Nach Paragraf 17 Absatz 2 Bundesmantelvertrag für Ärzte sind bei der Verteilung der Sprechstunden auf den einzelnen Tag die Besonderheiten des Praxisbereichs und die Bedürfnisse der Versicherten (etwa durch Sprechstunden am Abend oder an Samstagen) zu berücksichtigen. Ein Verbot von Sonntags- oder Feiertagssprechstunden ist der Vorschrift nicht zu entnehmen.
Entsprechendes gilt für die Zulassungsverordnung der Zahnärzte (Z-ZV). Hier regelt Paragraf 24 Absatz 2, dass der Vertragszahnarzt am Vertragszahnarztsitz seine Sprechstunde halten muss. Wie die Einteilung der Sprechstunden zu erfolgen hat, wird auch in dieser Vorschrift nicht näher geregelt. Insofern bestehen rein berufs- und vertragsarztrechtlich keine Bedenken gegen die Einrichtung einer Sonntagssprechstunde.
Arbeitsrechtliche Einschränkungen bei angestellten Mitarbeitern
Für angestellte Zahnärzte und Praxismitarbeiter stellt sich die Rechtslage etwas anders dar. Die Einbeziehung von Angestellten in eine Sonntagssprechstunde ist grundsätzlich nicht möglich. Grund hierfür ist das Arbeitszeitgesetz (ArbZG), wonach Sonntagsarbeit nur in sehr engen Grenzen erlaubt ist. Denn nach Paragraf 9 ArbZG dürfen Arbeitnehmer an Sonn- und gesetzlichen Feiertagen von 0 bis 24 Uhr grundsätzlich nicht beschäftigt werden. Nicht davon umfasst ist der Samstag, da dies ein normaler Werktag ist.
Ausnahmen zur Sonn- und Feiertagsbeschäftigung enthält Paragraf 10 ArbZG. Danach dürfen Arbeitnehmer an Sonn- und Feiertagen abweichend von Paragraf 9 ArbZG beschäftigt werden bei beispielsweise Notdiensten (Paragraf 10 Nr. 1 ArbZG) sowie in Krankenhäusern und anderen Einrichtungen zur Behandlung, Pflege und Betreuung von Personen (Paragraf 10 Abs. 3 ArbZG). Die Behandlung darf nicht aufschiebbar sein, damit ein solcher Ausnahmetatbestand für eine ambulante Praxis greifen kann.

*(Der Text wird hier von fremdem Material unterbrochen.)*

(* ===== verification/GooglePlay.v ===== *)
(** The Google Play adapter ([internal/stores/googleplay/adapter.go]): purchase
    resources, the selection of line items, normalization, acknowledgement
    actions, and the Verify, Reconcile, LinkedPurchase and PostCommit operations.

    Every HTTP request is recorded: an operation is a computation over the list
    of requests sent so far, and the transport answers a request knowing that
    history.  JSON decoding, key parsing and signing are parameters. *)

From S2P Require Import Prelude GoText GoTime GoHttp GoJson Sha256 Core Purchase Protection Persistence Stores Credential Projector Repository EntitlementStore Runner Refresh Verification.
From stdpp Require Import base list strings.
Local Open Scope Z_scope.

(** ** Constants *)

(* internal/stores/googleplay/adapter.go: constants *)
Definition GooglePlayCredentialKind : string := "google_play_android_publisher".
Definition GooglePlayCredentialContentType : string :=
  "application/vnd.iapstack.google-play-credentials+json".
Definition GooglePlayCredentialSchemaVersion : Z := 1.
Definition defaultTokenURL : string := "https://oauth2.googleapis.com/token".
Definition defaultPublisherURL : string := "https://androidpublisher.googleapis.com".
Definition androidPublisherScope : string := "https://www.googleapis.com/auth/androidpublisher".
Definition assertionLifetime : duration := 5 * Minute.
Definition serviceAccountGrantType : string := "urn:ietf:params:oauth:grant-type:jwt-bearer".
Definition google_maximumProviderResponse : Z := 2 * 2 ^ 20.
Definition acknowledgeActionKind : string := "acknowledge_purchase".
Definition acknowledgementStatePending : string := "ACKNOWLEDGEMENT_STATE_PENDING".
Definition acknowledgementStateAcknowledged : string := "ACKNOWLEDGEMENT_STATE_ACKNOWLEDGED".
Definition productStatePurchased : string := "PURCHASED".
Definition productStateCancelled : string := "CANCELLED".
Definition productStatePending : string := "PENDING".
Definition subscriptionStatePending : string := "SUBSCRIPTION_STATE_PENDING".
Definition subscriptionStateActive : string := "SUBSCRIPTION_STATE_ACTIVE".
Definition subscriptionStatePaused : string := "SUBSCRIPTION_STATE_PAUSED".
Definition subscriptionStateGrace : string := "SUBSCRIPTION_STATE_IN_GRACE_PERIOD".
Definition subscriptionStateOnHold : string := "SUBSCRIPTION_STATE_ON_HOLD".
Definition subscriptionStateCanceled : string := "SUBSCRIPTION_STATE_CANCELED".
Definition subscriptionStateExpired : string := "SUBSCRIPTION_STATE_EXPIRED".
Definition subscriptionStatePendingCanceled : string := "SUBSCRIPTION_STATE_PENDING_PURCHASE_CANCELED".

(** ** Provider resources *)

(** The objects nested in the resources are flattened into their records; a
    pointer to an empty object is whether it is there. *)

(* internal/stores/googleplay/adapter.go: clientEvidence *)
Record google_clientEvidence : Type := mkGoogleEvidence {
  gev_PurchaseToken : string;
  gev_ProductKind : ProductKind
}.

(* internal/stores/googleplay/notification.go: rtdnConfiguration *)
Record rtdnConfiguration : Type := mkRtdn {
  rtdn_Subscription : string;
  rtdn_PushServiceAccountEmail : string;
  rtdn_Audience : string
}.

(* internal/stores/googleplay/adapter.go: credentialPayload *)
Record google_credentialPayload : Type := mkGoogleCredential {
  gcp_ClientEmail : string;
  gcp_PrivateKeyID : string;
  gcp_PrivateKey : string;
  gcp_RTDN : option rtdnConfiguration
}.

(* internal/stores/googleplay/adapter.go: tokenResponse *)
Record tokenResponse : Type := mkTokenResponse {
  tr_AccessToken : string;
  tr_TokenType : string
}.

(* internal/stores/googleplay/adapter.go: productOfferDetails *)
Record productOfferDetails : Type := mkOfferDetails {
  pod_Quantity : Z;
  pod_RefundableQuantity : Z;
  pod_ConsumptionState : string;
  pod_PurchaseOptionID : string
}.

(* internal/stores/googleplay/adapter.go: productLineItem *)
Record productLineItem : Type := mkProductLineItem {
  pli_ProductID : string;
  pli_ProductOfferDetails : productOfferDetails
}.

(* internal/stores/googleplay/adapter.go: productPurchase *)
Record productPurchase : Type := mkProductPurchase {
  pp_ProductLineItems : list productLineItem;
  pp_PurchaseState : string;
  pp_TestPurchaseContext : bool;
  pp_OrderID : string;
  pp_ObfuscatedExternalAccountID : string;
  pp_PurchaseCompletionTime : time;
  pp_AcknowledgementState : string
}.

(** A pointer to a plan or a product name is an option of its one field. *)
(* internal/stores/googleplay/adapter.go: subscriptionLineItem *)
Record subscriptionLineItem : Type := mkLineItem {
  sli_ProductID : string;
  sli_ExpiryTime : time;
  sli_LatestSuccessfulOrderID : string;
  sli_AutoRenewingPlan : option bool;
  sli_PrepaidPlan : bool;
  sli_DeferredItemReplacement : option string;
  sli_ItemReplacement : option string
}.

(* internal/stores/googleplay/adapter.go: subscriptionPurchase *)
Record subscriptionPurchase : Type := mkSubscriptionPurchase {
  spu_LineItems : list subscriptionLineItem;
  spu_StartTime : time;
  spu_SubscriptionState : string;
  spu_LatestOrderID : string;
  spu_LinkedPurchaseToken : string;
  spu_TestPurchase : bool;
  spu_AcknowledgementState : string;
  spu_ObfuscatedExternalAccountID : string
}.

(* internal/stores/googleplay/adapter.go: subscriptionItems *)
Record subscriptionItems : Type := mkItems {
  it_current : subscriptionLineItem;
  it_pending : option subscriptionLineItem;
  it_replaced : option subscriptionLineItem
}.

(* internal/stores/googleplay/adapter.go: queryResult *)
Record queryResult : Type := mkQueryResult {
  qr_artifact : Evidence;
  qr_observations : list PurchaseObservation;
  qr_postCommitActions : list PostCommitAction;
  qr_products : list ProviderProductID;
  qr_itemReplaced : option PurchaseObservation
}.

#[export] Instance subscriptionLineItem_eq_dec : EqDecision subscriptionLineItem.
Proof. solve_decision. Defined.

(** ** Classification *)

(* internal/stores/googleplay/adapter.go: invalid *)
Definition google_invalid (operation : string) (cause : gerror) : gerror :=
  NewFailure ProviderGooglePlay operation FailureInvalidEvidence 0 (Some cause).

(* internal/stores/googleplay/adapter.go: normalizeProductState *)
Definition normalizeProductState (value : string) : LifecycleState * AccessStatus * AccessReason :=
  if String.eqb value productStatePurchased
  then (LifecycleActive, AccessAllowed, AccessReasonPurchaseValid)
  else if String.eqb value productStateCancelled
  then (LifecycleRefunded, AccessDenied, AccessReasonRefunded)
  else if String.eqb value productStatePending
  then (LifecyclePending, AccessUnresolved, AccessReasonPendingPayment)
  else (LifecycleUnresolved, AccessUnresolved, AccessReasonUnresolved).

(* internal/stores/googleplay/adapter.go: normalizeSubscriptionState *)
Definition normalizeSubscriptionState (value : string) : LifecycleState * AccessStatus * AccessReason :=
  if String.eqb value subscriptionStatePending
  then (LifecyclePending, AccessUnresolved, AccessReasonPendingPayment)
  else if String.eqb value subscriptionStateActive
  then (LifecycleActive, AccessAllowed, AccessReasonPurchaseValid)
  else if String.eqb value subscriptionStatePaused
  then (LifecyclePaused, AccessDenied, AccessReasonPaused)
  else if String.eqb value subscriptionStateGrace
  then (LifecycleGracePeriod, AccessAllowed, AccessReasonGracePeriod)
  else if String.eqb value subscriptionStateOnHold
  then (LifecycleOnHold, AccessDenied, AccessReasonBillingIssue)
  else if String.eqb value subscriptionStateCanceled
  then (LifecycleCanceled, AccessAllowed, AccessReasonCanceledAtPeriodEnd)
  else if String.eqb value subscriptionStateExpired
  then (LifecycleExpired, AccessDenied, AccessReasonExpired)
  else if String.eqb value subscriptionStatePendingCanceled
  then (LifecycleRevoked, AccessDenied, AccessReasonRevoked)
  else (LifecycleUnresolved, AccessUnresolved, AccessReasonUnresolved).

(* internal/stores/googleplay/adapter.go: subscriptionRenewal *)
Definition subscriptionRenewal (lineItem : subscriptionLineItem) : result Renewal :=
  match sli_AutoRenewingPlan lineItem, sli_PrepaidPlan lineItem with
  | Some _, true => Err (New "google play subscription has multiple plan types")
  | Some enabled, false =>
      Ok (mkRenewal RenewalAuto (if enabled then RenewalEnabled else RenewalDisabled) EmptyString None)
  | None, true => Ok (mkRenewal RenewalPrepaid RenewalNotApplicable EmptyString None)
  | None, false => Ok (mkRenewal RenewalUnknown RenewalStatusUnknown EmptyString None)
  end.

Dies betrifft somit die Notdiensttätigkeit, die auch außerhalb der üblichen Werktage zulässig ist. Da ein Verstoß gegen das Beschäftigungsverbot gemäß Paragraf 22 ArbZG eine Ordnungswidrigkeit darstellt und mit einer Geldbuße von bis zu 15.000 Euro geahndet werden kann, ist zwingend darauf zu achten, diese Grenzen des Arbeitszeitgesetzes zu beachten.
Praxistipp
Zahnärzte können grundsätzlich auch an Tagen, die kein üblicher Werktag sind, Sprechstunden abhalten. Aufgrund der Regelung im Arbeitszeitgesetz ist jedoch eine Tätigkeit der angestellten Zahnärzte und Mitarbeiter grundsätzlich verboten. Anderes gilt gemäß Paragraf 10 Nr. 1 ArbZG nur im Rahmen der Notdiensttätigkeit. Praxisinhaber, die im Zuge der Corona-Pandemie über die Anpassung der Terminkapazitäten nachdenken, um vielleicht abgesagte Termine nachholen zu können, sollten sich vorab über die Möglichkeiten und Grenzen erkundigen, um rechtlich auf der sicheren Seite zu sein.